Huddy-Asgill-Affäre

HUDDY-ASGILL-ANGELEGENHEIT. April-Oktober 1782. Am 24. März 1782 nahmen loyalistische Unregelmäßige Kapitän Joshua Huddy von der Miliz von New Jersey bei einem Überraschungsangriff in Toms River, New Jersey, gefangen und sperrten ihn auf ein Gefängnisschiff in der Nähe von New York City ein. Das Hauptquartier von General Henry Clinton hatte den Associated Loyalists die Erlaubnis erteilt, Huddy und zwei andere zum Zwecke eines Gefangenenaustauschs mitzunehmen. Die Associated Loyalists, die offenbar auf Befehl von William Franklin handelten, hatten andere Pläne. Sie wollten den Tod von Philip White rächen, einem Loyalisten, der erschossen worden war, als er versuchte, der Miliz von New Jersey zu entkommen.

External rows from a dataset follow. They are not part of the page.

(* ===== verification/PolicyLifecycle.v ===== *)
(** * The life of a selector policy

    Model of the users and holds of [L4Policy] ([src/pkg/policy/l4.go]): endpoints fetch a
    policy under a hold, register the endpoint policies they distil from it and remove them
    later; the policy is superseded by a newer one, and when it is no longer held nor used its
    filters are removed from the selector cache.  The methods run concurrently: each is one
    step under the policy's mutex, and what [finishDetach] does without the mutex is a job
    that removes one filter after the other, interleaved with all else.  The removal of a filter's
    selectors and the clearing of its pointer to the policy are one step: the notifications of the
    selector cache, which read the pointer, are not among the steps here.
    [selectorPolicy.Detach], which detaches a policy regardless of holds and users, has no caller
    outside the tests and is left out. *)

From S2P Require Import Prelude L4Types L4Filter L4MapState Labels Selectors SelectorCache SelectorCacheInv SelectorCacheSpec.
From S2P Require Import SelectorCacheHistory.

Local Open Scope Z_scope.

(** ** The policy *)

Section policy.
Context {E : Type} `{Countable E}.

(** The users are [None] once the policy is detached; [detached] is whether [detachedTime] is
    set. *)
Record L4Policy := mkL4Policy {
  lp_users : option (gset E);
  holdCount : Z;
  superseded : bool;
  detached : bool;
}.
Implicit Types (l : L4Policy) (user : E).

Definition NewL4Policy : L4Policy := mkL4Policy (Some ∅) 0 false false.

Definition addHold l : L4Policy * bool :=
  if bool_decide (lp_users l = None) || superseded l then (l, false)
  else (mkL4Policy (lp_users l) (holdCount l + 1) (superseded l) (detached l), true).

(** The policy and whether the caller must call [finishDetach]. *)
Definition shouldDetachLocked l : L4Policy * bool :=
  if (holdCount l =? 0) && bool_decide (lp_users l = Some ∅) && superseded l
  then (mkL4Policy None (holdCount l) (superseded l) true, true)
  else (l, false).

Definition releaseHold l : L4Policy * bool :=
  shouldDetachLocked
    (mkL4Policy (lp_users l) (if 0 <? holdCount l then holdCount l - 1 else holdCount l) (superseded l) (detached l)).

(** The policy and whether the endpoint is regenerated. *)
Definition insertUser user l : L4Policy * bool :=
  let l := mkL4Policy ((λ us, {[ user ]} ∪ us) <$> lp_users l) (holdCount l) (superseded l) (detached l) in
  (l, bool_decide (lp_users l = None) || superseded l).

Definition removeUser user l : L4Policy * bool :=
  shouldDetachLocked (mkL4Policy ((λ us, us ∖ {[ user ]}) <$> lp_users l) (holdCount l) (superseded l) (detached l)).

(** The policy, the endpoints that are regenerated, and whether to call [finishDetach]. *)
Definition supersede (GetID : E → Z) (endpointID : Z) l : L4Policy * gset E * bool :=
  let regenerated := filter (λ u, endpointID ≠ GetID u) (default ∅ (lp_users l)) in
  let '(l, needsDetach) := shouldDetachLocked (mkL4Policy (lp_users l) (holdCount l) true (detached l)) in
  (l, regenerated, needsDetach).

End policy.
Arguments L4Policy E {_ _}.

(** ** The cache the filters are removed from *)

(** What the policy relies on: removing a filter from the selectors of some keys makes it no
    longer a user of these selectors, and changes nothing for other users. *)
Class UserCache (C U : Type) := {
  uc_ok : C → Prop;
  uc_uses : C → U → string → Prop;
  uc_remove : U → list string → C → C;
  uc_remove_ok c u keys : uc_ok c → uc_ok (uc_remove u keys c);
  uc_remove_uses c u keys u' key : uc_ok c → uc_uses (uc_remove u keys c) u' key ↔ uc_uses c u' key ∧ ¬ (u' = u ∧ key ∈ keys);
}.

Section cache.
Context {GR : GoRange} {GS : GoSort} {Sel : Type} {CS : CacheSelector Sel} {U : Type} `{Countable U}.

Definition is_user (m : gmap string (Sel * gset U)) (u : U) (key : string) : Prop :=
  ∃ sel users, m !! key = Some (sel, users) ∧ u ∈ users.

Lemma spec_remove_user u m key u' k : is_user (spec_remove u m key) u' k ↔ is_user m u' k ∧ ¬ (u' = u ∧ k = key).
Proof.
  unfold is_user, spec_remove. destruct (m !! key) as [[sel users]|] eqn:Ek; [|naive_solver].
  destruct (bool_decide_reflect (u ∈ users)) as [Hu|Hu]; [|naive_solver].
  destruct (decide (k = key)) as [->|Hne].
  - rewrite Ek. destruct (bool_decide_reflect (users ∖ {[ u ]} = ∅)) as [He|_].
    + rewrite lookup_delete_eq. split; [naive_solver|]. intros [(? & ? & [= <- <-] & Hu') Hn]. set_solver.
    + rewrite lookup_insert_eq. split; [intros (? & ? & [= <- <-] & Hu'); split; [exists sel, users|]; set_solver|].
      intros [(? & ? & [= <- <-] & Hu') Hn]. exists sel, (users ∖ {[ u ]}). set_solver.
  - assert (El : (if bool_decide (users ∖ {[ u ]} = ∅) then delete key m else <[key:=(sel, users ∖ {[ u ]})]> m) !! k = m !! k)
      by (case_bool_decide; [by apply lookup_delete_ne|by apply lookup_insert_ne]).
    rewrite El. naive_solver.
Qed.

Lemma spec_removes_user u keys : ∀ m u' k, is_user (foldl (spec_remove u) m keys) u' k ↔ is_user m u' k ∧ ¬ (u' = u ∧ k ∈ keys).
Proof.
  induction keys as [|key keys IH]; intros m u' k; cbn [foldl]; [set_solver|]. rewrite IH, spec_remove_user, elem_of_cons. naive_solver.
Qed.

(** The selector cache keeps the promise. *)
Definition selectorCache_users (notifier : bool) : UserCache (SelectorCache Sel U) U.
Proof.
  refine {| uc_ok sc := ∃ sp, refines sp sc; uc_uses sc u key := ∃ sel users, view_selector sc key = Some (sel, users) ∧ u ∈ users;
            uc_remove u keys sc := RemoveSelectors notifier u keys sc |}.
  - intros sc u keys [sp R]. eexists. by apply commit_refines, removes_refines.
  - intros sc u keys u' key [sp R]. pose proof (commit_refines _ _ (proj1 (removes_refines notifier sp sc u keys R))) as R'.
    unfold RemoveSelectors. rewrite (re_selectors _ _ R'), (re_selectors _ _ R). apply spec_removes_user.
Defined.
End cache.

(** ** The endpoints *)

(** An endpoint policy: the hold under which the policy was fetched, and its registration. *)
Inductive holdPhase := NotFetched | Refused | Held | Released.
Inductive userPhase := NotInserted | Inserted | Removed.

Record thread := mkThread { th_hold : holdPhase; th_user : userPhase }.

#[export] Instance holdPhase_eq_dec : EqDecision holdPhase.
Proof. solve_decision. Defined.
#[export] Instance userPhase_eq_dec : EqDecision userPhase.
Proof. solve_decision. Defined.

Section system.
Context {E : Type} `{Countable E} {C U : Type} `{Countable U} {UC : UserCache C U} {GR : GoRange}.
(** The identifier of the endpoint of an endpoint policy, and the policy's filters with their
    addresses. *)
Context (GetID : E → Z) (filters : list (U * L4Filter)) (distinct : NoDup filters.*1).

(** [L4Filter.removeSelectors]: the selectors of a filter. *)
Definition filter_selectors (f : L4Filter) : list string := range (dom (PerSelectorPolicies f)).

(** The policy, the endpoint policies, the jobs of [finishDetach], the cache, the filters that
    point back to the policy, the endpoints that are regenerated, and how often the policy
    will still be superseded. *)
Record system := mkSystem {
  sys_policy : L4Policy E;
  sys_threads : gmap E thread;
  sys_jobs : list (list (U * L4Filter));
  sys_cache : C;
  sys_attached : gset U;
  sys_regenerated : gset E;
  sys_supersedes : nat;
}.
Implicit Types (s : system) (e : E) (job : list (U * L4Filter)).

(** [finishDetach] goes through the filters in some order. *)
Definition detach_job (needsDetach : bool) (jobs jobs' : list (list (U * L4Filter))) : Prop :=
  if needsDetach then ∃ job, job ≡ₚ filters ∧ jobs' = jobs ++ [job] else jobs' = jobs.

Inductive action : system → system → Prop :=
  | do_AddHold s e t l ok :
      sys_threads s !! e = Some t → th_hold t = NotFetched → addHold (sys_policy s) = (l, ok) →
      action s (mkSystem l (<[e := mkThread (if ok then Held else Refused) (th_user t)]> (sys_threads s)) (sys_jobs s)
        (sys_cache s) (sys_attached s) (sys_regenerated s) (sys_supersedes s))
  | do_insertUser s e t l regenerate :
      sys_threads s !! e = Some t → th_user t = NotInserted → insertUser e (sys_policy s) = (l, regenerate) →
      action s (mkSystem l (<[e := mkThread (th_hold t) Inserted]> (sys_threads s)) (sys_jobs s) (sys_cache s) (sys_attached s)
        (if regenerate then {[ e ]} ∪ sys_regenerated s else sys_regenerated s) (sys_supersedes s))
  | do_ReleaseHold s e t l needsDetach jobs :
      sys_threads s !! e = Some t → th_hold t = Held → releaseHold (sys_policy s) = (l, needsDetach) →
      detach_job needsDetach (sys_jobs s) jobs →
      action s (mkSystem l (<[e := mkThread Released (th_user t)]> (sys_threads s)) jobs
        (sys_cache s) (sys_attached s) (sys_regenerated s) (sys_supersedes s))
  | do_removeUser s e t l needsDetach jobs :
      sys_threads s !! e = Some t → th_user t = Inserted → removeUser e (sys_policy s) = (l, needsDetach) →
      detach_job needsDetach (sys_jobs s) jobs →
      action s (mkSystem l (<[e := mkThread (th_hold t) Removed]> (sys_threads s)) jobs
        (sys_cache s) (sys_attached s) (sys_regenerated s) (sys_supersedes s))
  | do_Supersede s n l regenerated needsDetach jobs :
      sys_supersedes s = S n → supersede GetID 0 (sys_policy s) = (l, regenerated, needsDetach) →
      detach_job needsDetach (sys_jobs s) jobs →
      action s (mkSystem l (sys_threads s) jobs (sys_cache s) (sys_attached s) (regenerated ∪ sys_regenerated s) n)
  | do_finishDetach s i u f job :
      sys_jobs s !! i = Some ((u, f) :: job) →
      action s (mkSystem (sys_policy s) (sys_threads s) (<[i := job]> (sys_jobs s)) (uc_remove u (filter_selectors f) (sys_cache s))
        (sys_attached s ∖ {[ u ]}) (sys_regenerated s) (sys_supersedes s)).

(** Other users of the cache may change it, but not what it knows of the policy's filters. *)
Definition interferes (c c' : C) : Prop :=
  (uc_ok c → uc_ok c') ∧ ∀ u key, u ∈ filters.*1 → uc_uses c' u key ↔ uc_uses c u key.

Definition set_cache c s : system :=
  mkSystem (sys_policy s) (sys_threads s) (sys_jobs s) c (sys_attached s) (sys_regenerated s) (sys_supersedes s).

Obwohl Huddy keine Verbindung zu Whites Tod hatte, wurde er von einer Wache, die von Captain Richard Lippincott befohlen wurde, in die Höhen von Middletown geführt und am 12. April an einen Baum gehängt. Ein Plakat an seiner Brust lautete:

Wir, die Flüchtlinge, die lange vor Kummer waren, sahen die grausamen Morde an unseren Brüdern. Wir sind entschlossen, nicht ohne Rache für die zahlreichen Grausamkeiten zu leiden, und beginnen damit und haben Kapitän Huddy als erstes Objekt benutzt, um Ihrer Ansicht nach zu präsentieren. und weiter beschließen, Mann für Mann zu hängen, während ein Flüchtling existiert. Up geht Huddy für Philip White. (Smith, 2, S. 1750.)

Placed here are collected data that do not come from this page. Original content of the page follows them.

(* ===== verification/RuleSort.v ===== *)
(** * The order of the rules

    [ruleSlice.sort] of [src/pkg/policy/rules.go] compares rules by tier, priority, resource and
    index: a total order, in which rules with different keys are never equal.  The sorted rules
    do not depend on the order in which the repository's maps are iterated. *)

From Stdlib Require Import QArith.
From stdpp Require Import sorting.
From S2P Require Import Prelude PassMeta MapState PolicyRule TierPriorities Repository.

Local Open Scope Z_scope.

(** ** Comparisons *)

(** A comparison that is a total order. *)
Record total_cmp {A} (c : A → A → comparison) : Prop := {
  tc_sym x y : c y x = CompOpp (c x y);
  tc_eq x y z : c x y = Eq → c x z = c y z;
  tc_trans x y z : c x y = Lt → c y z = Lt → c x z = Lt;
}.

Definition lex_cmp {A} (c c' : A → A → comparison) (x y : A) : comparison :=
  match c x y with Eq => c' x y | r => r end.

Lemma lex_total {A} (c c' : A → A → comparison) : total_cmp c → total_cmp c' → total_cmp (lex_cmp c c').
Proof.
  intros [S1 E1 T1] [S2 E2 T2]. unfold lex_cmp. constructor.
  - intros x y. rewrite (S1 x y). destruct (c x y); cbn; [apply S2|done|done].
  - intros x y z. destruct (c x y) eqn:Exy; try done. intros Exy'. rewrite (E1 _ _ z Exy). destruct (c y z); [by apply E2|done|done].
  - intros x y z. destruct (c x y) eqn:Exy; try done.
    + rewrite (E1 _ _ z Exy). destruct (c y z); try done. apply T2.
    + destruct (c y z) eqn:Eyz; try done; intros _ _; [|by rewrite (T1 x y z)].
      assert (E : c x z = Lt); [|by rewrite E]. rewrite (S1 z x), (E1 z y x); [by rewrite (S1 x y), Exy|]. by rewrite (S1 y z), Eyz.
Qed.

Lemma map_total {A B} (f : B → A) (c : A → A → comparison) : total_cmp c → total_cmp (λ x y, c (f x) (f y)).
Proof. intros [S E T]. constructor; intros *; [apply S|apply E|apply T]. Qed.

Lemma Z_total : total_cmp Z.compare.
Proof.
  constructor; intros *.
  - apply Z.compare_antisym.
  - by intros ->%Z.compare_eq_iff.
  - rewrite !Z.compare_lt_iff. lia.
Qed.

Lemma Q_total : total_cmp compare_prio.
Proof.
  unfold compare_prio. constructor; intros *.
  - symmetry. apply Qcompare_antisym.
  - intros E%Qeq_alt. by apply Qcompare_comp.
  - rewrite <- !Qlt_alt. apply Qlt_trans.
Qed.

Lemma string_total : total_cmp String.compare.
Proof.
  constructor; intros x y.
  - apply String.compare_antisym.
  - by intros z ->%String.compare_eq_iff.
  - intros z Exy Eyz. assert (HL : String.le x z) by (transitivity y; unfold String.le, String.leb; rewrite ?Exy, ?Eyz; done).
    unfold String.le, String.leb in HL. destruct (String.compare x z) eqn:E; [|done|done].
    apply String.compare_eq_iff in E as ->. rewrite String.compare_antisym, Exy in Eyz. done.
Qed.

(** ** The order *)

Section order.
Context {Sel : Type}.
Implicit Types (r : rule Sel).

Lemma rule_cmp_total : total_cmp (rule_cmp (Sel := Sel)).
Proof.
  apply (lex_total (λ r1 r2, Tier (pe r1) ?= Tier (pe r2)) (lex_cmp (λ r1 r2, compare_prio (Priority (pe r1)) (Priority (pe r2)))
    (lex_cmp (λ r1 r2, String.compare (rk_resource (r_key r1)) (rk_resource (r_key r2))) (λ r1 r2, rk_idx (r_key r1) ?= rk_idx (r_key r2))))).
  - apply (map_total _ _ Z_total).
  - apply lex_total; [apply (map_total _ _ Q_total)|]. apply lex_total; [apply (map_total _ _ string_total)|apply (map_total _ _ Z_total)].
Qed.

#[export] Instance rule_order_total : Total (rule_order (Sel := Sel)).
Proof.
  intros r1 r2. unfold rule_order. rewrite (tc_sym _ rule_cmp_total r1 r2). destruct (rule_cmp r1 r2); cbn; [left|left|right]; done.
Qed.

#[export] Instance rule_order_trans : Transitive (rule_order (Sel := Sel)).
Proof.
  destruct rule_cmp_total as [S E T]. intros x y z. unfold rule_order. destruct (rule_cmp x y) eqn:Exy; [|destruct (rule_cmp y z) eqn:Eyz|done].
  - by rewrite (E _ _ z Exy).
  - assert (EL : rule_cmp x z = Lt); [|by rewrite EL]. rewrite (S z x), (E z y x); [by rewrite (S x y), Exy|]. by rewrite (S y z), Eyz.
  - by rewrite (T x y z).
  - done.
Qed.

(** Rules that compare equal have the same key. *)
Lemma rule_cmp_key r1 r2 : rule_order r1 r2 → rule_order r2 r1 → r_key r1 = r_key r2.
Proof.
  unfold rule_order. rewrite (tc_sym _ rule_cmp_total r1 r2). destruct (rule_cmp r1 r2) eqn:E; try done. intros _ _. revert E. unfold rule_cmp.
  destruct (_ ?= _); try done. destruct (compare_prio _ _); try done. destruct (String.compare _ _) eqn:Es; try done.
  intros Ei%Z.compare_eq_iff. apply String.compare_eq_iff in Es. destruct (r_key r1), (r_key r2). by cbn in *; subst.
Qed.

(** The order refines the one that the resolution of policies needs. *)
Lemma rule_order_le r1 r2 : rule_order r1 r2 → rule_le (pe r1) (pe r2).
Proof.
  unfold rule_order, rule_cmp, rule_le. destruct (Z.compare_spec (Tier (pe r1)) (Tier (pe r2))) as [Et|Et|Et]; [|by left|done].
  intros HO. right. split; [done|]. unfold compare_prio in HO. apply Qle_alt. intros Eg. by rewrite Eg in HO.
Qed.

Context {GS : GoSort}.

Lemma sort_perm (l : list (rule Sel)) : ruleSlice_sort l ≡ₚ l.
Proof. apply sort_by_perm. Qed.

Lemma sort_sorted (l : list (rule Sel)) : StronglySorted rule_order (ruleSlice_sort l).
Proof. unfold ruleSlice_sort. apply (sort_by_sorted rule_order). Qed.

(** The sorted rules of an identity do not depend on the order in which the rules were
    collected from the repository's maps: rules with different keys have one sorted order. *)
Theorem rule_sort_deterministic (l l' : list (rule Sel)) : (∀ r1 r2, r1 ∈ l → r2 ∈ l → r_key r1 = r_key r2 → r1 = r2) → l ≡ₚ l' →
  ruleSlice_sort l = ruleSlice_sort l'.
Proof.
  intros HK HP. apply (StronglySorted_unique_strong rule_order); [|apply sort_sorted|apply sort_sorted|by rewrite !sort_perm].
  intros r1 r2. rewrite !sort_perm, <- HP. intros H1 H2 H12 H21. apply HK; [done|done|]. by apply rule_cmp_key.
Qed.
End order.

(** ** Example *)

Definition demo_rule (resource : string) (priority : Q) : rule unit :=
  mkRule (mkSubjectEntry (order_entry 200 priority Allow resource) tt false) (mkRuleKey resource 0) 0 None.

Lemma rule_sort_deterministic_witness :
  ruleSlice_sort (GS := sort_merge) [demo_rule "b" 1; demo_rule "a" 1; demo_rule "c" 0] =
  ruleSlice_sort (GS := sort_merge) [demo_rule "a" 1; demo_rule "c" 0; demo_rule "b" 1].
Proof.
  apply (rule_sort_deterministic (GS := sort_merge)).
  - intros r1 r2. rewrite !elem_of_cons, !elem_of_nil. intros [->|[->|[->|[]]]] [->|[->|[->|[]]]]; done.
  - apply (Permutation_cons_append [demo_rule "a" 1; demo_rule "c" 0]).
Defined.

Huddys Hinrichtung wurde zu einer sofortigen Sensation, die General Clinton verärgerte, der befahl, Lippincott vor ein Kriegsgericht zu stellen, und einen seltenen Ausbruch von schlechtem Temperament aus Washington hervorrief, der forderte, dass Clinton den schuldigen Offizier ausliefern sollte. Clinton lehnte natürlich ab und versprach Washington, dass Lippincott der britischen Justiz gegenüberstehen würde. Das Kriegsgericht entschied jedoch, dass Lippincott auf Befehl eines Zivilbeamten gehandelt hatte, da Franklin noch offiziell der königliche Gouverneur von New Jersey war, und ließ ihn frei.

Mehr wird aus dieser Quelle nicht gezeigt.